A) L’IDEE DE BEAU : OBJECTIVITE ET SUBJECTIVITE

-        Les variations du goût et des modes artistiques ne doivent pas cacher que certaines oeuvres semblent incarner un type éternel de beauté. Existeraient alors des valeurs esthétiques auxquelles correspondraient des normes fondamentales de la beauté. Mais qu’est-ce que la beauté ? On parle, en effet, de “beau paysage”, de “belle femme”, de “belle peinture”, etc.

1) Définitions

-        L’idée de beau est polysémique, elle s’entend à la fois dans un sens relevant de l’esthétique et un sens relevant de la morale : on parle d’une belle action, d’un beau geste, d’un beau tableau, d’une belle musique.

-        Le Beau désigne ainsi une norme d’appréciation du jugement esthétique qui s’applique aussi bien aux objets naturels qu’aux objets de l’art. Le beau, comme catégorie esthétique, est défini par l’harmonie, l’équilibre, la juste mesure, bien qu’à notre époque le sens de l’oeuvre d’art soit considéré comme plus important que sa beauté.

-        La beauté est la qualité de ce qui est beau. Le beau et la beauté appartiennent à des registres différents : le beau appartient au vocabulaire esthétique et philosophique ; il est un concept déjà élaboré pour lequel on est amené à chercher une définition, des critères, un fondement. Le terme de beauté est d’usage plus courant, il a une extension plus large : il désigne une qualité sensible immédiatement perceptible qui suscite une réaction d’admiration, d’enthousiasme antérieure à toute réflexion.
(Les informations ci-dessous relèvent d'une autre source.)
(** One channel (key or value) of a growing step: from the raw input of
    [S] positions to the cache entry. *)
Lemma channel_shape (self : MultiheadAttention T) bsz E S ek Lp
      (x w b x1 x2 x3 nx : tensor T) (prev : option (tensor T)) ein :
  shape x = [S; bsz; ek] ->
  shape w = [E; ein] ->
  NH self * HD self = E ->
  F_linear x w (Some b) = Ok x1 ->
  split_heads self bsz x1 = Ok x2 ->
  extend_history self bsz prev x2 = Ok x3 ->
  as_cache self bsz x3 = Ok nx ->
  match prev with
  | Some p => shape p = [bsz; NH self; Lp; HD self]
  | None => Lp = 0
  end ->
  shape nx = [bsz; NH self; Lp + S; HD self].
Proof.
  intros Hx Hw HE Hlin Hsplit Hext Hcache Hprev.
  apply F_linear_ok in Hlin. destruct Hlin as (out & inn & Hw' & _ & Hx1 & _).
  rewrite Hw in Hw'. injection Hw' as <- <-.
  rewrite Hx in Hx1. simpl in Hx1.
  apply split_heads_ok in Hsplit. destruct Hsplit as (_ & _ & Hp & _ & Hx2 & _).
  apply as_cache_ok in Hcache. destruct Hcache as (Hn & _ & Hp' & _ & _ & Hnx).
  pose proof (BH_eq self bsz Hn) as HBH.
  assert (HL : numel (shape x1) / (BH self bsz * HD self) = S).
  { rewrite Hx1. simpl. rewrite HBH.
    replace (S * (bsz * (E * 1))) with (S * (bsz * NH self * HD self)) by nia.
    apply Nat.div_mul. lia. }
  rewrite HL in Hx2.
  assert (Hx3 : shape x3 = [BH self bsz; Lp + S; HD self]).
  { destruct prev as [p|]; simpl in Hext.
    - apply result_bind_ok in Hext. destruct Hext as (pv & Hpv & Hcat).
      apply of_cache_ok in Hpv. destruct Hpv as (_ & _ & _ & Hpsh).
      apply torch_cat2_ok in Hcat. destruct Hcat as (_ & _ & Hc & _).
      rewrite Hc. unfold dim_size. rewrite Hpsh, Hx2. simpl.
      rewrite Hprev. simpl. rewrite HBH.
      replace (bsz * (NH self * (Lp * (HD self * 1)))) with (Lp * (bsz * NH self * HD self)) by lia.
      rewrite Nat.div_mul by lia. reflexivity.
    - injection Hext as <-. subst Lp. exact Hx2. }
  rewrite Hnx, Hx3. simpl. rewrite HBH.
  replace (bsz * NH self * ((Lp + S) * (HD self * 1)))
    with ((Lp + S) * (bsz * NH self * HD self)) by lia.
  rewrite Nat.div_mul by lia. reflexivity.
Qed.

Lemma packed_projections_shapes (self : MultiheadAttention T) w E ein qw kw vw qb kb vb :
  in_proj_weight self = Some w -> shape w = [3 * E; ein] -> 0 < E ->
  packed_projections self = Ok (qw, kw, vw, (qb, kb, vb)) ->
  shape qw = [E; ein] /\ shape kw = [E; ein] /\ shape vw = [E; ein].
Proof.
  intros Hw Hsh HE Hp. unfold packed_projections in Hp. rewrite Hw in Hp. simpl in Hp.
  destruct (chunk3_thirds w E [ein] Hsh HE) as (a & b & c & Hch & Ha & Hb & Hc).
  rewrite Hch in Hp. simpl in Hp.
  apply result_bind_ok in Hp. destruct Hp as (bs & _ & [= <- <- <- _]). auto.
Qed.

Lemma init_geometry rng e n p bias akv azn kd vd (self : MultiheadAttention T) :
  __init__ rng e n p bias akv azn kd vd = Ok self ->
  (0 <= num_heads self)%Z -> (0 <= head_dim self)%Z ->
  NH self * HD self = Z.to_nat e /\ 0 < Z.to_nat e.
Proof.
  intros Hi Hn Hh. apply init_ok_fields in Hi.
  destruct Hi as (_ & Hnum & Hmul & Hpos & _). unfold NH, HD.
  rewrite <- Z2Nat.inj_mul by lia. rewrite Hnum in *. rewrite Z.mul_comm, Hmul. lia.
Qed.

(** X10. Growing mode on a constructed module: a call with a key and a
    value of [S] positions extends the cached history by [S] positions.
    If [prev_state] caches [Lp] positions, shape (bsz, heads, Lp,
    head_dim), the returned state caches [Lp + S]; from a state without
    cache it caches [S]. *)
Theorem growing_call_extends_history rng e n p bias akv azn kd vd
    (self : MultiheadAttention T) noise q k v kpm am prev st d st' a w ns
    tgt_len bsz eq S ek ev Lp :
  __init__ rng e n p bias akv azn kd vd = Ok self ->
  objects st !! prev = Some d ->
  shape q = [tgt_len; bsz; eq] -> shape k = [S; bsz; ek] -> shape v = [S; bsz; ev] ->
  match d !! "prev_key" with
  | Some pk => shape pk = [bsz; Z.to_nat n; Lp; Z.to_nat (e / n)] /\
               forall pv, d !! "prev_value" = Some pv ->
                          shape pv = [bsz; Z.to_nat n; Lp; Z.to_nat (e / n)]
  | None => Lp = 0
  end ->
  _recurrent_forward self noise q k v kpm am false prev st = (st', Ok (a, w, ns)) ->
  exists nd nk nv, objects st' !! ns = Some nd /\
    nd !! "prev_key" = Some nk /\ nd !! "prev_value" = Some nv /\
    shape nk = [bsz; Z.to_nat n; Lp + S; Z.to_nat (e / n)] /\
    shape nv = [bsz; Z.to_nat n; Lp + S; Z.to_nat (e / n)].
Proof.
  intros Hi Hd Hq Hk Hv Hprev Hrun.
  apply (recurrent_forward_ok_iff _ _ _ _ _ _ _ _ _ _ _ _ _ _ _ Hd) in Hrun.
  destruct Hrun as (nd & calls & Hstep & -> & ->).
  unfold step in Hstep. apply growing_step_ok in Hstep.
  destruct Hstep as (tgt' & bsz' & e' & qw & kw & vw & qb & kb & vb & k1 & v1 & k2 & v2
                     & k3 & v3 & nk & nv & mask & Hs3 & Hpk & Hk1 & Hv1 & Hk2 & Hv2 & Hk3
                     & Hv3 & Hnk & Hnv & _ & -> & ->).
  unfold size3 in Hs3. rewrite Hq in Hs3. injection Hs3 as <- <- <-.
  pose proof (init_ok_fields _ _ _ _ _ _ _ _ _ _ Hi)
    as (_ & Hnum & _ & Hpos & Hhd & _ & _ & _ & _ & _ & _ & _ & _ & _ & Hw & _).
  destruct (as_cache_ok _ _ _ _ Hnk) as (Hn0 & Hh0 & _).
  destruct (init_geometry _ _ _ _ _ _ _ _ _ _ Hi Hn0 Hh0) as [HE HEpos].
  destruct (packed_projections_shapes self _ (Z.to_nat e) (Z.to_nat e) qw kw vw qb kb vb Hw)
    as (_ & Hkw & Hvw); [simpl; f_equal; lia | exact HEpos | exact Hpk |].
  assert (HNH : Z.to_nat n = NH self) by (unfold NH; congruence).
  assert (HHD : Z.to_nat (e / n) = HD self) by (unfold HD; congruence).
  rewrite HNH, HHD in *.
  exists (with_mask mask (<["prev_value" := nv]> (<["prev_key" := nk]> ∅))), nk, nv.
  split; [apply lookup_new_state|].
  assert (Hkeys : forall m, with_mask m (<["prev_value" := nv]> (<["prev_key" := nk]> ∅))
                            !! "prev_key" = Some nk /\
                            with_mask m (<["prev_value" := nv]> (<["prev_key" := nk]> ∅))
                            !! "prev_value" = Some nv).
  { intros [m|]; simpl; simplify_map_eq; auto. }
  destruct (Hkeys mask) as [-> ->]. split; [reflexivity|]. split; [reflexivity|].
  split.
  - apply (channel_shape self bsz (Z.to_nat e) S ek Lp k kw kb k1 k2 k3 nk
             (d !! "prev_key") (Z.to_nat e)); try assumption.
    destruct (d !! "prev_key"); [tauto|assumption].
  - destruct (d !! "prev_key") as [pk|] eqn:Hdpk.
    + destruct Hv3 as (pv' & Hpv' & Hv3). destruct Hprev as [_ Hpvsh].
      apply (channel_shape self bsz (Z.to_nat e) S ev Lp v vw vb v1 v2 v3 nv
               (d !! "prev_value") (Z.to_nat e)); try assumption.
      rewrite Hpv'. apply Hpvsh. exact Hpv'.
    + subst v3.
      apply (channel_shape self bsz (Z.to_nat e) S ev Lp v vw vb v1 v2 v2 nv
               None (Z.to_nat e)); try assumption. reflexivity.
Qed.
-        L’idée de beau est étroitement associée à l’idée de forme, à la figure spatiale d’un objet, avec ce qu’un objet a de géométrique. La beauté, entendue comme le caractère de ce qui est beau, est la perfection formelle ou plastique, ce qui n’a pas besoin d’être “retouché”, ce à quoi il n’y a rien à ôter ni rien à ajouter. A contrario, la laideur est toujours associée aux notions d’informe ou de difforme, de sorte que l’idée de beau est en rapport à l’espace et à la géométrie.

-        Mais cette notion de forme est insuffisante à définir l’idée du Beau. En effet, une forme est dite belle, notamment en architecture ou en sculpture, lorsque la loi qui a présidé à sa construction est immédiatement perceptible au regard : la symétrie lui permet d’apparaître d’emblée comme une totalité organique, se détachant nettement du fond.

-        En ce sens, l’idée de beau implique à la fois l’idée de complexité et de simplicité, ce qui explique que la forme du cercle ou de la sphère soit considérée come le symbole de la perfection formelle ; l’idée de beau, la forme du cercle se rapprochent du concept de totalité organique où la symétrie et la proportion permettent de réunir la simplicité e la complexité, c’est-à-dire de réaliser l’unité de l’un et du multiple.

-        L’idée de beau implique un achèvement, c’est-à-dire l’intégration d’un contenu dans une forme, la disparition de toute marque d’inachèvement dans une totalité organique où toutes les potentialités s’accomplissent, où la multiplicité du contenu s’accomplit dans l’unité de la forme.

2) L’objectivité du beau

-        Si l’on définit la beauté comme le caractère de tout ce qui est beau, dans cette définition, le Beau et la Beauté sont indissociables de la réalité qualifiée de belle (elle est dans cette chose); la beauté du paysage est dans le paysage; la beauté d’une femme est inséparable de cette femme. Cette beauté-réalité semble consister en des qualités de proportion, en une harmonie de la forme.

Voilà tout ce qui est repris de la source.